§ Problem details
Give again, exactly, every line of the entries below from the one that has "(** The usual end of a handler. *)" to the last.

•••••

(* ===== verification/Server.v ===== *)
(** * The command server: connections and commands
    ([server/server.go], [commands.go], [commands_kv.go], [commands_collections.go])

    A connection has the database, the state of the client and the bytes
    written so far.  Handlers are operations on it; they answer by writing.
    Cluster mode is a pair of operations that stand for the Raft node.
    [strconv.ParseFloat] and [FormatFloat], the case mapping of letters beyond
    ASCII and the text of an I/O error are parameters. *)
From Stdlib Require Import String Ascii.
From S2P Require Import Prelude Mvcc Strconv Encoding Engine Scan Store Collections Bitmaps CollSpec Resp.

(** ** The database as the server sees it *)

(** What [Store] does not have. *)
Class DB (S : Type) := {
  db_Delete : World -> bytes -> st S (result bool);
  db_GetDel : World -> bytes -> st S (result bytes);
  db_TTL : Z -> bytes -> st S Z;
  db_ScanAllKeys : Z -> bytes -> st S (list bytes);
  db_ScanPage : Z -> bytes -> bytes -> Z -> st S (option (list bytes * bytes));
  db_IncrBy : World -> bytes -> Z -> st S (result Z);
  db_MGet : Z -> list bytes -> st S (list bytes * list bool);
  db_GetByVersion : Z -> bytes -> Z -> st S (result bytes);
  db_BeginTx : st S Z;
  db_CommitTx : Z -> gset bytes -> gset bytes -> st S (result Z);
  db_RollbackTx : Z -> st S unit;
  db_BatchApplyWithVersion : World -> list BatchWriteEntry -> Z -> st S (option err);
  db_AbortCommit : Z -> st S unit;
}.

(** Operations of the engine that return a nil error. *)
Definition okay {S A} (m : st S A) : st S (result A) := a ← m; mret (Ok a).

(** [MSet]: one batch, in whatever order the map yields its entries. *)
Definition MSet {S} `{Store S} (w : World) (kvs : gmap bytes bytes) : st S (option err) :=
  match (fun kv => put kv.1 kv.2) <$> map_to_list kvs with
  | [] => mret None
  | entries => db_submitBatch w entries
  end.

(** ** Clients *)

Record txWriteEntry := mkTxWrite { tw_value : bytes; tw_expiresAt : Z; tw_deleted : bool }.

Record client := mkClient {
  cl_inTx : bool;
  cl_txQueue : list (bytes * list bytes);
  cl_txReadTs : Z;
  cl_txWrites : option (gmap bytes txWriteEntry);
  cl_txReadSet : option (gset bytes);
  cl_txDeletes : list bytes;
  cl_txAbort : bool;
  cl_authed : bool;
  cl_execReadTs : Z;
}.

Definition newClient : client := mkClient false [] 0 None None [] false false 0.

Definition set_tx (cl : client) (inTx : bool) (queue : list (bytes * list bytes)) (readTs : Z) (writes : option (gmap bytes txWriteEntry))
    (readSet : option (gset bytes)) (deletes : list bytes) (abort : bool) : client :=
  mkClient inTx queue readTs writes readSet deletes abort (cl_authed cl) (cl_execReadTs cl).
Definition set_writes (cl : client) (writes : option (gmap bytes txWriteEntry)) : client :=
  set_tx cl (cl_inTx cl) (cl_txQueue cl) (cl_txReadTs cl) writes (cl_txReadSet cl) (cl_txDeletes cl) (cl_txAbort cl).
Definition set_readSet (cl : client) (rs : option (gset bytes)) : client :=
  set_tx cl (cl_inTx cl) (cl_txQueue cl) (cl_txReadTs cl) (cl_txWrites cl) rs (cl_txDeletes cl) (cl_txAbort cl).
Definition set_deletes (cl : client) (ds : list bytes) : client :=
  set_tx cl (cl_inTx cl) (cl_txQueue cl) (cl_txReadTs cl) (cl_txWrites cl) (cl_txReadSet cl) ds (cl_txAbort cl).
Definition set_queue (cl : client) (q : list (bytes * list bytes)) : client :=
  set_tx cl (cl_inTx cl) q (cl_txReadTs cl) (cl_txWrites cl) (cl_txReadSet cl) (cl_txDeletes cl) (cl_txAbort cl).
Definition set_abort (cl : client) (b : bool) : client :=
  set_tx cl (cl_inTx cl) (cl_txQueue cl) (cl_txReadTs cl) (cl_txWrites cl) (cl_txReadSet cl) (cl_txDeletes cl) b.
Definition set_authed (cl : client) (b : bool) : client :=
  mkClient (cl_inTx cl) (cl_txQueue cl) (cl_txReadTs cl) (cl_txWrites cl) (cl_txReadSet cl) (cl_txDeletes cl) (cl_txAbort cl) b (cl_execReadTs cl).
Definition set_execReadTs (cl : client) (ts : Z) : client :=
  mkClient (cl_inTx cl) (cl_txQueue cl) (cl_txReadTs cl) (cl_txWrites cl) (cl_txReadSet cl) (cl_txDeletes cl) (cl_txAbort cl) (cl_authed cl) ts.

Record Conn (S : Type) := mkConn { cn_db : S; cn_cl : client; cn_out : bytes }.
Arguments mkConn {S} _ _ _.
Arguments cn_db {S} _.
Arguments cn_cl {S} _.
Arguments cn_out {S} _.

(** ** Cluster mode *)

(** The dynamic types a replicated command may return. *)
Inductive replResult := RpNil | RpInt64 (n : Z) | RpInt (n : Z) | RpBool (b : bool) | RpStr (s : bytes) | RpErr (msg : bytes).

(** [ApplyCommand] and [ApplyWriteVersion]; errors by their text. *)
Record ClusterNode (S : Type) := mkClusterNode {
  ApplyCommand : World -> bytes -> list bytes -> st S (replResult + bytes);
  ApplyWriteVersion : World -> list BatchWriteEntry -> Z -> st S (option bytes);
}.
Arguments ApplyCommand {S} _ _ _ _.
Arguments ApplyWriteVersion {S} _ _ _ _.

Definition replCount (res : replResult) : Z := match res with RpInt64 n | RpInt n => n | _ => 0 end.

(** [Engine.Stats]. *)
Record Stats := mkStats { PutsTotal : Z; GetsTotal : Z; DeletesTotal : Z; FlushesTotal : Z; CompactionsDone : Z }.

(** What [INFO] and [PUBLISH] read besides the database: the counters, and the
    answer of the hub ([PubSub]). *)
Record Outside := mkOutside {
  os_startTime : Z;
  os_totalConns : World -> Z;
  os_stats : World -> Stats;
  os_receivers : World -> bytes -> bytes -> Z;
}.

Record Server (S : Type) := mkServer { sv_password : bytes; sv_cluster : option (ClusterNode S); sv_outside : Outside }.
Arguments mkServer {S} _ _ _.
Arguments sv_password {S} _.
Arguments sv_cluster {S} _.
Arguments sv_outside {S} _.

(** ** Texts *)

Definition isAscii (s : bytes) : bool := forallb (fun c => c <? 128) s.
Definition upperByte (c : Z) : Z := if (97 <=? c) && (c <=? 122) then c - 32 else c.
Definition lowerByte (c : Z) : Z := if (65 <=? c) && (c <=? 90) then c + 32 else c.

Definition wrongArgs (name : string) : bytes := str "ERR wrong number of arguments for '" ++ str name ++ str "' command".
Definition notInteger : bytes := str "ERR value is not an integer or out of range".
Definition syntaxError : bytes := str "ERR syntax error".
Definition notFloat : bytes := str "ERR score is not a valid float".
Definition badOffset : bytes := str "ERR bit offset is not an integer or out of range".
Definition badBit : bytes := str "ERR bit must be 0 or 1".

(** The error of [hex.DecodeString]: the first byte that is no digit, with the
    [%#U] format, or else the odd length. *)
Definition printable (c : Z) : bool := ((32 <=? c) && (c <? 127)) || ((161 <=? c) && negb (c =? 173)).
Definition upperHex (d : Z) : Z := if d <? 10 then 48 + d else 55 + d.
Definition quoteRune (c : Z) : bytes :=
  str "U+00" ++ [upperHex (c / 16); upperHex (c mod 16)] ++
  (if printable c then str " '" ++ (if c <? 128 then [c] else [192 + c / 64; 128 + c mod 64]) ++ str "'" else []).
Definition hexError (s : bytes) : bytes :=
  match find (fun c => negb (bool_decide (is_Some (hexValue c)))) s with
  | Some c => str "encoding/hex: invalid byte: " ++ quoteRune c
  | None => str "encoding/hex: odd length hex string"
  end.

Definition posInf : Z := 0x7FF0000000000000.
Definition negInf : Z := 0xFFF0000000000000.

(** The parts of [strconv] and [strings] that depend on decimal conversion and
    on the Unicode tables, and the text of an I/O error. *)
Class GoText := {
  ParseFloat : bytes -> option Z;
  FormatFloat : Z -> bytes;
  upperOther : bytes -> bytes;
  ioText : bytes;
}.

Section server.
Context {S : Type} {HS : Store S} {HD : DB S} {HG : GoText}.

Definition ToUpper (s : bytes) : bytes := if isAscii s then upperByte <$> s else upperOther s.
Definition ToLower (s : bytes) : bytes := lowerByte <$> s.

Definition errText (e : err) : bytes :=
  match e with
  | ErrKeyNotFound => str "key not found"
  | ErrTxnClosed => str "transaction is closed"
  | ErrTxnReadOnly => str "cannot write in read-only transaction"
  | ErrTxnConflict => str "transaction conflict: key modified by concurrent transaction"
  | ErrDiskFull => str "OOM command not allowed when disk is full"
  | ErrNotInteger => str "ERR value is not an integer or out of range"
  | ErrNoRewrite => str "vlog: no segments eligible for GC"
  | ErrBitOffset => str "ERR bit offset is not an integer or out of range"
  | ErrVlog => ioText
  end.

(** ** Operations on a connection *)

Definition getCl : st (Conn S) client := fun c => Some (cn_cl c, c).
Definition putCl (cl : client) : st (Conn S) unit := fun c => Some (tt, mkConn (cn_db c) cl (cn_out c)).
Definition emit (b : bytes) : st (Conn S) unit := fun c => Some (tt, mkConn (cn_db c) (cn_cl c) (cn_out c ++ b)).
Definition ondb {A} (m : st S A) : st (Conn S) A := fun c =>
  match m (cn_db c) with Some (a, s) => Some (a, mkConn s (cn_cl c) (cn_out c)) | None => None end.

(** A handler returns whether the connection is to be closed ([io.EOF]). *)
Definition rSimple (msg : bytes) : st (Conn S) bool := _ ← emit (writeSimpleString msg); mret false.
Definition rError (msg : bytes) : st (Conn S) bool := _ ← emit (writeError msg); mret false.
Definition rInt (n : Z) : st (Conn S) bool := _ ← emit (writeInt (i64 n)); mret false.
Definition rBulk (val : bytes) : st (Conn S) bool := _ ← emit (writeBulkString val); mret false.
Definition rNull : st (Conn S) bool := _ ← emit writeNull; mret false.
Definition rNullArray : st (Conn S) bool := _ ← emit writeNullArray; mret false.
Definition rOK : st (Conn S) bool := rSimple (str "OK").
Definition rFlag (b : bool) : st (Conn S) bool := rInt (if b then 1 else 0).

(** A loop of writes. *)
Fixpoint emits (bs : list bytes) : st (Conn S) unit :=
  match bs with [] => mret tt | b :: bs => _ ← emit b; emits bs end.
Definition rArray (vals : list bytes) : st (Conn S) bool :=
  _ ← emit (writeArrayHeader (length vals)); _ ← emits (writeBulkString <$> vals); mret false.

(** The usual end of a handler. *)
Definition rInts (r : result Z) : st (Conn S) bool := match r with Fail err => rError (errText err) | Ok n => rInt n end.
Definition rOKs (r : option err) : st (Conn S) bool := match r with Some err => rError (errText err) | None => rOK end.
Definition rBulks (r : result bytes) : st (Conn S) bool := match r with Fail _ => rNull | Ok v => rBulk v end.
Definition rFlags (r : result bool) : st (Conn S) bool := match r with Fail err => rError (errText err) | Ok b => rFlag b end.
Definition rArrays (r : result (list bytes)) : st (Conn S) bool := match r with Fail err => rError (errText err) | Ok l => rArray l end.

Definition applyReplicated (srv : Server S) (w : World) (op : string) (args : list bytes) : st (Conn S) (option (replResult + bytes)) :=
  match sv_cluster srv with
  | None => mret None
  | Some node => r ← ondb (ApplyCommand node w (str op) args); mret (Some r)
  end.

(** [if res, handled, err := applyReplicated(op, args); handled] *)
Definition replicated (srv : Server S) (w : World) (op : string) (args : list bytes) (handled : replResult -> st (Conn S) bool) (else_ : st (Conn S) bool)
    : st (Conn S) bool :=
  r ← applyReplicated srv w op args;
  match r with
  | Some (inr msg) => rError msg
  | Some (inl res) => handled res
  | None => else_
  end.
End server.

•••••

§ Written reply
(** The usual end of a handler. *)
Definition rInts (r : result Z) : st (Conn S) bool := match r with Fail err => rError (errText err) | Ok n => rInt n end.
Definition rOKs (r : option err) : st (Conn S) bool := match r with Some err => rError (errText err) | None => rOK end.
Definition rBulks (r : result bytes) : st (Conn S) bool := match r with Fail _ => rNull | Ok v => rBulk v end.
Definition rFlags (r : result bool) : st (Conn S) bool := match r with Fail err => rError (errText err) | Ok b => rFlag b end.
Definition rArrays (r : result (list bytes)) : st (Conn S) bool := match r with Fail err => rError (errText err) | Ok l => rArray l end.

Definition applyReplicated (srv : Server S) (w : World) (op : string) (args : list bytes) : st (Conn S) (option (replResult + bytes)) :=
  match sv_cluster srv with
  | None => mret None
  | Some node => r ← ondb (ApplyCommand node w (str op) args); mret (Some r)
  end.

(** [if res, handled, err := applyReplicated(op, args); handled] *)
Definition replicated (srv : Server S) (w : World) (op : string) (args : list bytes) (handled : replResult -> st (Conn S) bool) (else_ : st (Conn S) bool)
    : st (Conn S) bool :=
  r ← applyReplicated srv w op args;
  match r with
  | Some (inr msg) => rError msg
  | Some (inl res) => handled res
  | None => else_
  end.
End server.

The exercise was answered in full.